TASK INPUT below:

(** ** Atomic mode *)

(** The loop of [forwardAtomic]. [orig_cmd] is the command of the request, the
    result has the packet, the command of the snoop response, its latency, the
    number of ports snooped and the crossbar. *)
Fixpoint forward_atomic (orig_cmd : MemCmd.Command) (exclude source : Z) (dests : list Z) (pkt : Packet.Packet)
  (resp_cmd : MemCmd.Command) (resp_lat fanout : Z) (x : CoherentXBar)
  : outcome (Packet.Packet * MemCmd.Command * Z * Z * CoherentXBar) :=
  match dests with
  | [] => Ok (pkt, resp_cmd, resp_lat, fanout, x)
  | p :: dests =>
      if negb (exclude =? InvalidPortID) && (p =? exclude)
      then forward_atomic orig_cmd exclude source dests pkt resp_cmd resp_lat fanout x
      else
        u ← vget (above x) p;
        '(pkt, latency, u) ← sendAtomicSnoop pkt u;
        let x := x <| above ::= <[Z.to_nat p := u]> |> in
        if negb (Packet.isResponse pkt)
        then forward_atomic orig_cmd exclude source dests pkt resp_cmd resp_lat (fanout + 1) x
        else
          _ ← ensure AssertFailed (negb (bool_decide (Packet.cmd pkt = orig_cmd)));
          _ ← ensure AssertFailed (Packet.memInhibitAsserted pkt);
          _ ← ensure AssertFailed (bool_decide (resp_cmd = MemCmd.InvalidCmd));
          let cmd := Packet.cmd pkt in
          f ← match snoopFilter x with
              | None => Ok None
              | Some f =>
                  f ← (if negb (source =? InvalidPortID) then
                         _ ← ensure AssertFailed (exclude =? InvalidPortID);
                         SnoopFilter.updateSnoopForward pkt p f
                       else SnoopFilter.updateSnoopResponse pkt p exclude f);
                  Ok (Some f)
              end;
          forward_atomic orig_cmd exclude source dests (pkt <| Packet.cmd := orig_cmd |>) cmd latency
            (fanout + 1) (x <| snoopFilter := f |>)
  end.
Lemma snoop_node e F V u L r cm sh inh d pkt :
  bypassCaches e = false -> node F V u -> bus_request cm -> onbus k r L cm sh inh d pkt ->
  Request.isUncacheable r = false -> lo <= L * 2 ^ k -> L * 2 ^ k + 2 ^ k - 1 <= hi ->
  (supplies cm (V L) = true -> inh = false) ->
  let resp := supplies cm (V L) in
  exists pkt' lat u', sendAtomicSnoop (SnoopPort := CacheSnoop.cache_above e) pkt u = Ok (pkt', lat, u') /\
    node F (upd V L (snooped cm (V L))) u' /\
    onbus k r L (if resp then MemCmd.responseCommand cm else cm) (sh || held (V L) && is_read cm) (inh || resp)
      (if resp then read_bytes F (L * 2 ^ k) (2 ^ k) else d) pkt'.
Proof.
  intros Hby [Ht Hrg Hid] Hcm Hb Hun Hl Hh Hinh resp. destruct (bus_request_facts cm Hcm) as (Q1 & Q2 & Q3 & Q4 & Q5 & Q6 & Q7 & Q8 & _).
  destruct (tracks_geo _ _ _ _ _ _ _ _ Ht) as (Hk & Hs & Hk0 & Hs0 & Hbs). pose proof Hb as [Bc Br Ba Bz Bad Bsz Bs Bsh Bin Bp Bl].
  destruct u as [iss []]. simpl in Ht, Hrg.
  destruct (tracks_find lo hi k s mm F V _ (L * 2 ^ k) Ht ltac:(lia)) as (blk & Ef & Hblk). rewrite Z.div_mul in Hblk by lia.
  assert (forall o : outcome (Packet.Packet * Issue * ()),
    (if CacheIssue.forwardSnoops (CacheIssue.params iss) then CacheSnoop.forward_snoop e false pkt iss () else Ok (pkt, iss, ())) = Ok (pkt, iss, ())) as Efw.
  { intros _. destruct (CacheIssue.forwardSnoops _); [|done]. unfold CacheSnoop.forward_snoop. simpl.
    rewrite Bin. by destruct inh. }
  simpl. unfold CacheSnoop.recvAtomicSnoop. rewrite Hby. cbn [mbind outcome_bind ensure negb].
  rewrite decide_False by congruence. unfold Packet.getAddr, Packet.isSecure. rewrite Ba, Bad, Bs. cbn [mbind outcome_bind ensure].
  rewrite Hrg by lia. cbn [negb]. rewrite Ef. cbn [mbind outcome_bind].
  unfold CacheSnoop.handleSnoop, Packet.isRequest, Packet.isInvalidate, Packet.needsExclusive. rewrite Bc, Q1, Q3, Q4.
  cbn [mbind outcome_bind ensure negb andb]. rewrite (Efw (Fail Undefined)). cbn [mbind outcome_bind].
  destruct blk as [p|]; cbn [fmap option_fmap option_map].
  - destruct Hblk as (b & Hp & Hv & Hlb). assert (get_blk (InTags p) (CacheIssue.cache iss) = Ok b) as -> by by apply pget_ok.
    cbn [mbind outcome_bind]. rewrite Hv. cbn [negb].
    destruct (snoop_block_ok e F V iss p b L r cm sh inh d pkt Ht Hp Hv Hlb Hcm Hb Hun Hinh) as (pkt' & c' & E & Ht' & Hb').
    rewrite E. cbn [mbind outcome_bind]. destruct (tr_blk _ _ _ _ _ _ _ _ Ht p b Hp Hv) as [_ EV]. rewrite Hlb in EV.
    eexists _, _, _. split; [reflexivity|]. split; [by apply (node_put F F V _ c' (iss, ()))|]. assert (held (V L) = true) as -> by (by rewrite EV). exact Hb'.
  - cbn [mbind outcome_bind]. eexists _, _, _. split; [reflexivity|]. unfold resp, supplies, snooped. rewrite Hblk. simpl.
    rewrite !orb_false_r. split; [|done]. split; [|done..]. apply drop_or_keep; [done|]. rewrite Hblk. by destruct (is_read cm).
Qed.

End of TASK INPUT.

▶ _YOUR ASSIGNMENT_
The output must consist solely of the lines from the first line of the records through the line containing "pkt = orig_cmd)));", reproduced exactly.

▶ _EXERCISE ANSWER_
(** ** Atomic mode *)

(** The loop of [forwardAtomic]. [orig_cmd] is the command of the request, the
    result has the packet, the command of the snoop response, its latency, the
    number of ports snooped and the crossbar. *)
Fixpoint forward_atomic (orig_cmd : MemCmd.Command) (exclude source : Z) (dests : list Z) (pkt : Packet.Packet)
  (resp_cmd : MemCmd.Command) (resp_lat fanout : Z) (x : CoherentXBar)
  : outcome (Packet.Packet * MemCmd.Command * Z * Z * CoherentXBar) :=
  match dests with
  | [] => Ok (pkt, resp_cmd, resp_lat, fanout, x)
  | p :: dests =>
      if negb (exclude =? InvalidPortID) && (p =? exclude)
      then forward_atomic orig_cmd exclude source dests pkt resp_cmd resp_lat fanout x
      else
        u ← vget (above x) p;
        '(pkt, latency, u) ← sendAtomicSnoop pkt u;
        let x := x <| above ::= <[Z.to_nat p := u]> |> in
        if negb (Packet.isResponse pkt)
        then forward_atomic orig_cmd exclude source dests pkt resp_cmd resp_lat (fanout + 1) x
        else
          _ ← ensure AssertFailed (negb (bool_decide (Packet.cmd pkt = orig_cmd)));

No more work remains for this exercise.